TO DO
Write out again, please, the records below from the first line to the line holding "- Global state", inclusive, and nothing else.

Collected data entries:

● ● ●

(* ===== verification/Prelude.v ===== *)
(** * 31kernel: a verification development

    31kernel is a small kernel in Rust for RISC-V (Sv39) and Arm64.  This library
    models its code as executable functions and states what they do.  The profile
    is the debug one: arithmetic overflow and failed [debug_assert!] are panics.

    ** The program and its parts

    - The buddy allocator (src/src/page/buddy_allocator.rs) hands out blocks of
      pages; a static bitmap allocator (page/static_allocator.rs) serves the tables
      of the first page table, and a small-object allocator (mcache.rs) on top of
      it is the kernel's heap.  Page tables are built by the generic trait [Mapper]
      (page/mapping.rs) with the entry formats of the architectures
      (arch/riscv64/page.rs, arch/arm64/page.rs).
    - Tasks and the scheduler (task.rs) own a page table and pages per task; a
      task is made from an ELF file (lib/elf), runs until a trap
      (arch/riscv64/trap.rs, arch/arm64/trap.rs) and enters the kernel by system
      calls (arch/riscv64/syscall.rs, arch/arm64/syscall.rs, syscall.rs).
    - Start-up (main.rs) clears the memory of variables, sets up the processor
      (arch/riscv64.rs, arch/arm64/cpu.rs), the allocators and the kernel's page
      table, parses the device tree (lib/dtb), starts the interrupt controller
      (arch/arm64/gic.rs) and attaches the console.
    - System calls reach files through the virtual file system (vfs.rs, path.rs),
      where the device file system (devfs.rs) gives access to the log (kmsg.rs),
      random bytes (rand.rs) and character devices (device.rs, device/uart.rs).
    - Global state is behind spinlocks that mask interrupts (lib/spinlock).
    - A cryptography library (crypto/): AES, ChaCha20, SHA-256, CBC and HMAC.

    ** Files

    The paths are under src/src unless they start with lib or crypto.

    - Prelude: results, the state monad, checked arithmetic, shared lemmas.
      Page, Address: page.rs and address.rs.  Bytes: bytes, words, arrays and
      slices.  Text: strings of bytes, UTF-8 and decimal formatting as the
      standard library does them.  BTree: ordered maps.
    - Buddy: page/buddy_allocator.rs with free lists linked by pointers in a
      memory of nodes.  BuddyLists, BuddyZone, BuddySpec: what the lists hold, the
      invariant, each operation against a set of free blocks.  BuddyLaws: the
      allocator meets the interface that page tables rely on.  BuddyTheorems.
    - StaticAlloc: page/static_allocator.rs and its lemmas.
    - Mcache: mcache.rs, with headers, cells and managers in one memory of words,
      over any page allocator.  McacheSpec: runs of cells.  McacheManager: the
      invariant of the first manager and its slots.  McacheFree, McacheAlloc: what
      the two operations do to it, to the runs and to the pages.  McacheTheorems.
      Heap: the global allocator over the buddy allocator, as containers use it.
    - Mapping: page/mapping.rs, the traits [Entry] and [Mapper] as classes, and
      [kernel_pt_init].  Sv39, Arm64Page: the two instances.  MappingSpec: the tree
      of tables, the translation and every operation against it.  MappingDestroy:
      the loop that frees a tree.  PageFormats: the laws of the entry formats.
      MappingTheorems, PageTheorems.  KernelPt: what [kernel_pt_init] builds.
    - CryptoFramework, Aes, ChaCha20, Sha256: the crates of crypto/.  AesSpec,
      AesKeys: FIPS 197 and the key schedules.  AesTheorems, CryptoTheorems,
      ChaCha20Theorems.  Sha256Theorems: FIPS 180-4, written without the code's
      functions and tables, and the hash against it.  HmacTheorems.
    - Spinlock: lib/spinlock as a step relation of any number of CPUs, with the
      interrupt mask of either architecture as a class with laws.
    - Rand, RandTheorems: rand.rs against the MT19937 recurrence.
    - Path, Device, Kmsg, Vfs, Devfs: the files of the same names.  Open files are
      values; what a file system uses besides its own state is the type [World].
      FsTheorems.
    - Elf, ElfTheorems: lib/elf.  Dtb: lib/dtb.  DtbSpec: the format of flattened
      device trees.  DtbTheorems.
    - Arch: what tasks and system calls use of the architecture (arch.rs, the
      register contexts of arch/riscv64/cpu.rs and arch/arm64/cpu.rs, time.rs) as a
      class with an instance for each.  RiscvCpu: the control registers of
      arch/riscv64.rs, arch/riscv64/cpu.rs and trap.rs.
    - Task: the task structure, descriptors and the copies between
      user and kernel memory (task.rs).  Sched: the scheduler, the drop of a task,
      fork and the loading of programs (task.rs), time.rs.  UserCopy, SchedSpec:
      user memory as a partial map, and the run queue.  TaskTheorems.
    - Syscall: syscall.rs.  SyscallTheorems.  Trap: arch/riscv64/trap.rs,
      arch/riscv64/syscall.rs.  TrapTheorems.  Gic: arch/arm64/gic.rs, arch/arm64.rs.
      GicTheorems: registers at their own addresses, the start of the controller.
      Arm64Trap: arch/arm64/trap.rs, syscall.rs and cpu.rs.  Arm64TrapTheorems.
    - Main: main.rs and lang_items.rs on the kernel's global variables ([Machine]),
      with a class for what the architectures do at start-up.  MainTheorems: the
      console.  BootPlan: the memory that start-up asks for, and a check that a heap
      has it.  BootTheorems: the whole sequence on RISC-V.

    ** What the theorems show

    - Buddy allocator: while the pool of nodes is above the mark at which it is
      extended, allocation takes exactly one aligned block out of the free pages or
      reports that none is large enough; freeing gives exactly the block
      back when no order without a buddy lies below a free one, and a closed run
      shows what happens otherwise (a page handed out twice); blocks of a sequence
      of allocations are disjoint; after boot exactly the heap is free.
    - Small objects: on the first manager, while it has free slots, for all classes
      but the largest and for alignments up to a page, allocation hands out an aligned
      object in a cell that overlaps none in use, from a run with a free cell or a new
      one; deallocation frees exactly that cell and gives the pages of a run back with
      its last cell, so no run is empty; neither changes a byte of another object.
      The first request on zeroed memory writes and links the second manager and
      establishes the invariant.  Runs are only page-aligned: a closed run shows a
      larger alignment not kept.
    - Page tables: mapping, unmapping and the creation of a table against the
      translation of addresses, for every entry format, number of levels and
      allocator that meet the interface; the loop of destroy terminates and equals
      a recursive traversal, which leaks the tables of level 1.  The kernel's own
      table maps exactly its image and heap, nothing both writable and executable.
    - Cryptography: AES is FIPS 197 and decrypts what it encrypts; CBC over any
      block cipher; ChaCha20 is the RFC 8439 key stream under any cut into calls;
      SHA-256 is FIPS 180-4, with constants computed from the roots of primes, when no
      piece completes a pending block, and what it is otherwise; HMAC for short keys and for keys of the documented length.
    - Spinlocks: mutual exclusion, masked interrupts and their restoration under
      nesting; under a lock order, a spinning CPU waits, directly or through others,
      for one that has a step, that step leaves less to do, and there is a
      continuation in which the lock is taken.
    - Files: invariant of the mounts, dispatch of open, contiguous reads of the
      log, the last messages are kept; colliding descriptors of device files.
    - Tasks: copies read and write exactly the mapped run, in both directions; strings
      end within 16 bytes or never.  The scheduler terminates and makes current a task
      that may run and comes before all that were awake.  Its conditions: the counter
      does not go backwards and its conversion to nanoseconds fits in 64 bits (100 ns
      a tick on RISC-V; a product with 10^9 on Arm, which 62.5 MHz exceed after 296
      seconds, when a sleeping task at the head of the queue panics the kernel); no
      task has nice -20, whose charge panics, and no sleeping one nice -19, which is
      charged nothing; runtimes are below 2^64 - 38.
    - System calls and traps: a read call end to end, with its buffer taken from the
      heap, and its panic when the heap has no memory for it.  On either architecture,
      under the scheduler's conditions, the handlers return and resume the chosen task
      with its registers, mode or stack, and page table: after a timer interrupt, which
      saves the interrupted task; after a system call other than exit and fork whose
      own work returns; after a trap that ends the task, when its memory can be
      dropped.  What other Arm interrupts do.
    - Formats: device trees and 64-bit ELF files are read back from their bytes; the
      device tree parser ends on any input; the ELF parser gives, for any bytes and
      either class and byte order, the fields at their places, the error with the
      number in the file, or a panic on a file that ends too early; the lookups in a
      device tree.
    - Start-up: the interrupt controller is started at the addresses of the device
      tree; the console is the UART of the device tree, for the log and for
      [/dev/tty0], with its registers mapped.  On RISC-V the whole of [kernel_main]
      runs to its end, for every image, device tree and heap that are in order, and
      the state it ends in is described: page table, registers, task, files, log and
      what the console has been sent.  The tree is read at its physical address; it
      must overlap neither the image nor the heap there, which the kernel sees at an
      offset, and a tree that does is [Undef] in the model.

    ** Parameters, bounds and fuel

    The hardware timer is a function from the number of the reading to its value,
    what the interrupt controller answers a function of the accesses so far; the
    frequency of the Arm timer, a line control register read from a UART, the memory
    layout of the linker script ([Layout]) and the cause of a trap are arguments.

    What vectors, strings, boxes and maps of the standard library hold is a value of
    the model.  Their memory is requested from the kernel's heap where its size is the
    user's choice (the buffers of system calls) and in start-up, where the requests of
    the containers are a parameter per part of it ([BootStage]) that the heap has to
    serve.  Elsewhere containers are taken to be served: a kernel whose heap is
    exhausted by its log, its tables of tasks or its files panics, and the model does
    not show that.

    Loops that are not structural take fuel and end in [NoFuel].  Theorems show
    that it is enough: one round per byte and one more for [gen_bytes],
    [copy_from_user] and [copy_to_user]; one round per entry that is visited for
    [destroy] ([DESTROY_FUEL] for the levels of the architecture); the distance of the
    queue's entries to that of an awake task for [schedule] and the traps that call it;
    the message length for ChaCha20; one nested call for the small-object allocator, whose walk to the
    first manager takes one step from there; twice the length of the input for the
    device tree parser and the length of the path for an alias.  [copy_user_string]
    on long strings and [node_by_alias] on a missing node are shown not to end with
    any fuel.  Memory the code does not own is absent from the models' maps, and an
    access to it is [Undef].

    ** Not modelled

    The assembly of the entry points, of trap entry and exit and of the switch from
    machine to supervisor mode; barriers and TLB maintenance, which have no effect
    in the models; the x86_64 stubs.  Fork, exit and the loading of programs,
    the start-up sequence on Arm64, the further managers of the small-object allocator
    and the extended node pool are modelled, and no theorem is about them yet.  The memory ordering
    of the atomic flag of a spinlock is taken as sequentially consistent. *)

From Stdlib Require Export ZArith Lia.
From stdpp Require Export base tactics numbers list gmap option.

● ● ●

SOLUTION TO THE PROBLEM
(* ===== verification/Prelude.v ===== *)
(** * 31kernel: a verification development

    31kernel is a small kernel in Rust for RISC-V (Sv39) and Arm64.  This library
    models its code as executable functions and states what they do.  The profile
    is the debug one: arithmetic overflow and failed [debug_assert!] are panics.

    ** The program and its parts

    - The buddy allocator (src/src/page/buddy_allocator.rs) hands out blocks of
      pages; a static bitmap allocator (page/static_allocator.rs) serves the tables
      of the first page table, and a small-object allocator (mcache.rs) on top of
      it is the kernel's heap.  Page tables are built by the generic trait [Mapper]
      (page/mapping.rs) with the entry formats of the architectures
      (arch/riscv64/page.rs, arch/arm64/page.rs).
    - Tasks and the scheduler (task.rs) own a page table and pages per task; a
      task is made from an ELF file (lib/elf), runs until a trap
      (arch/riscv64/trap.rs, arch/arm64/trap.rs) and enters the kernel by system
      calls (arch/riscv64/syscall.rs, arch/arm64/syscall.rs, syscall.rs).
    - Start-up (main.rs) clears the memory of variables, sets up the processor
      (arch/riscv64.rs, arch/arm64/cpu.rs), the allocators and the kernel's page
      table, parses the device tree (lib/dtb), starts the interrupt controller
      (arch/arm64/gic.rs) and attaches the console.
    - System calls reach files through the virtual file system (vfs.rs, path.rs),
      where the device file system (devfs.rs) gives access to the log (kmsg.rs),
      random bytes (rand.rs) and character devices (device.rs, device/uart.rs).
    - Global state is behind spinlocks that mask interrupts (lib/spinlock).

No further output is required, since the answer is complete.